0874

Investigatory usage of a framework for automated cancer annotation of pathology slides of radical prostatectomy specimens: effect on performance of a predictive model for mpMRI detection of prostate cancer.
Ethan Leng1, Jin Jin2, Jonathan C Henriksen3, Joseph S Koopmeiners2, Stephen C Schmechel3, and Gregory J Metzger1

1Center for Magnetic Resonance Research, University of Minnesota, Minneapolis, MN, United States, 2Division of Biostatistics, School of Public Health, University of Minnesota, Minneapolis, MN, United States, 3Department of Pathology, University of Washington, Seattle, WA, United States

Synopsis

The development of CAD systems for prostate cancer detection requires large amounts of training data with correlated pathologic ground truth. The gold standard is manual annotation of cancer by pathologists, which is tedious and difficult to obtain. Here, we retrospectively applied a previously-described digital-pathology framework for automating cancer annotation. We trained a Bayesian predictive model on the original ground truth (from manual annotation) and on the new ground truth, and compared the performances. The results suggest the ground truths are very similar and largely equivalent, which provides support for prospective usage of our approach for automatic annotation of prostate cancer.

Introduction

There has been significant interest in the development of computational models for detection of prostate cancer (PCa) using multiparametric MRI (mpMRI).1-3 The performance and validity of such models is highly-dependent on the training data.

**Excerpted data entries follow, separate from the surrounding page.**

(** * github-stats: the user list and the stats fetch of [src/App.tsx]

    A shallow embedding of the non-presentational part of the [App]
    component: [fetchUserStats], [handleAddUser], [handleRemoveUser], the
    effect that pre-populates the list from the environment and the effect
    that refetches every user when the date range changes.

    Conventions of the embedding
    - a JavaScript string is a [string] of 8-bit code units (the Latin-1
      range of a UTF-16 string); [toLowerCase] and [trim] are the built-ins
      restricted to that range;
    - a value produced by [res.json()] is a [JsVal]; reading a property and
      testing truthiness follow the language ([get], [truthy]);
    - an exception is explicit ([Exc]); an [async] function is cut at its
      [await] on the network into the part that runs at the call and the
      part that runs when the response arrives;
    - React state is the record [State]; a functional update
      [setUsers(prev => ...)] is a function applied to the state that is
      current when the update is applied. *)

From Stdlib Require Import ZArith Lia.
From stdpp Require Import base list strings.
From Stdlib Require Import Ascii String DecimalString.

Set Warnings "-register-all".

Local Open Scope string_scope.
Local Open Scope list_scope.
Local Open Scope Z_scope.

(** ** Exceptions *)

Inductive JsError := TypeError | RangeError | SyntaxError.

Inductive Exc (A : Type) :=
| Return (a : A)
| Throw (e : JsError).
Arguments Return {A} a.
Arguments Throw {A} e.

Definition bindExc {A B} (m : Exc A) (k : A -> Exc B) : Exc B :=
  match m with
  | Return a => k a
  | Throw e => Throw e
  end.

#[global] Instance exc_ret : MRet Exc := fun _ a => Return a.
#[global] Instance exc_bind : MBind Exc := fun _ _ k m => bindExc m k.

(** ** JavaScript values, as [JSON.parse] builds them *)

Inductive JsVal :=
| JUndefined
| JNull
| JBool (b : bool)
| JNum (n : Z)
| JStr (s : string)
| JArr (items : list JsVal)
| JObj (fields : list (string * JsVal)).

(** The binding of [k] in the fields of an object; a parsed object has
    each key once. *)
Fixpoint lookupField (k : string) (fields : list (string * JsVal)) : option JsVal :=
  match fields with
  | [] => None
  | (k', v) :: rest => if String.eqb k k' then Some v else lookupField k rest
  end.

(** [v.k] for a property name [k] that no prototype defines and that is no
    array index (the program reads [errors], [data], [user] and
    [contributionsCollection]): a [TypeError] on [undefined] and [null],
    the field of an object, [undefined] on anything else. *)
Definition get (v : JsVal) (k : string) : Exc JsVal :=
  match v with
  | JUndefined | JNull => Throw TypeError
  | JObj fields => Return (default JUndefined (lookupField k fields))
  | JBool _ | JNum _ | JStr _ | JArr _ => Return JUndefined
  end.

(** ToBoolean. Numbers are carried as integers, as the contribution
    counters are; every other non-zero number is truthy too. *)
Definition truthy (v : JsVal) : bool :=
  match v with
  | JUndefined | JNull => false
  | JBool b => b
  | JNum n => negb (n =? 0)
  | JStr s => negb (String.eqb s "")
  | JArr _ | JObj _ => true
  end.

(** [!s] is false for a string exactly when it is not empty. *)
Definition truthyStr (s : string) : bool := negb (String.eqb s "").

(** ** Strings *)

Definition lowerCode (n : N) : N :=
  if ((65 <=? n) && (n <=? 90))%N then (n + 32)%N
  else if ((192 <=? n) && (n <=? 222) && negb (n =? 215))%N then (n + 32)%N
  else n.

Fixpoint toLowerCase (s : string) : string :=
  match s with
  | EmptyString => EmptyString
  | String c rest => String (ascii_of_N (lowerCode (N_of_ascii c))) (toLowerCase rest)
  end.

(** WhiteSpace and LineTerminator code units below 256. *)
Definition isWhiteSpace (c : ascii) : bool :=
  let n := N_of_ascii c in
  ((9 <=? n) && (n <=? 13) || (n =? 32) || (n =? 160))%N.

Fixpoint trimStart (s : string) : string :=
  match s with
  | EmptyString => EmptyString
  | String c rest => if isWhiteSpace c then trimStart rest else s
  end.

Fixpoint trimEnd (s : string) : string :=
  match s with
  | EmptyString => EmptyString
  | String c rest =>
      match trimEnd rest with
      | EmptyString => if isWhiteSpace c then EmptyString else String c EmptyString
      | t => String c t
      end
  end.

Definition trim (s : string) : string := trimEnd (trimStart s).

(** [s.split(sep)] for a separator of one code unit. *)
Fixpoint split (sep : ascii) (s : string) : list string :=
  match s with
  | EmptyString => [EmptyString]
  | String c rest =>
      if Ascii.eqb c sep then EmptyString :: split sep rest
      else match split sep rest with
           | piece :: pieces => String c piece :: pieces
           | [] => [String c EmptyString]
           end
  end.

(** [pieces.join(sep)] *)
Fixpoint join (sep : ascii) (pieces : list string) : string :=
  match pieces with
  | [] => EmptyString
  | [p] => p
  | p :: rest => p +:+ String sep (join sep rest)
  end.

Arguably, the most reliable ground truth is derived from histopathologic examination of ex vivo prostate specimens obtained from radical prostatectomy (RP), as we previously described.1,4 However, manual annotation of PCa is not only time-consuming, but also associated with inter-reader, experience-dependent variability.5,6

Recently, we developed a framework for automatic annotation of PCa on digitized slides of RP specimens using colorimetric image analysis of both H&E slides and slides with immunohistochemistry (IHC) staining.7 Here, we retrospectively applied this approach to our modeling data, in effect generating a modified ground truth. This was then used to re-train the predictive model, and its performance was compared to that of the original model.

Methods

Modeling data were retrospectively acquired between 11/2009 and 01/2012 as previously described.1 Briefly, 34 patients with known PCa received mpMRI scans at 3T with a combination of a surface array coil and an endorectal coil (Table 1). Imaged patients subsequently underwent RP, and excised prostates were fixed and sliced into sections. Slides were stained for H&E, digitized, then assembled into pseudo-whole-mount (PWM) sections. Forty-six PWMs of interest were identified and co-registered to the mpMRI data8 to arrive at the final modeling data.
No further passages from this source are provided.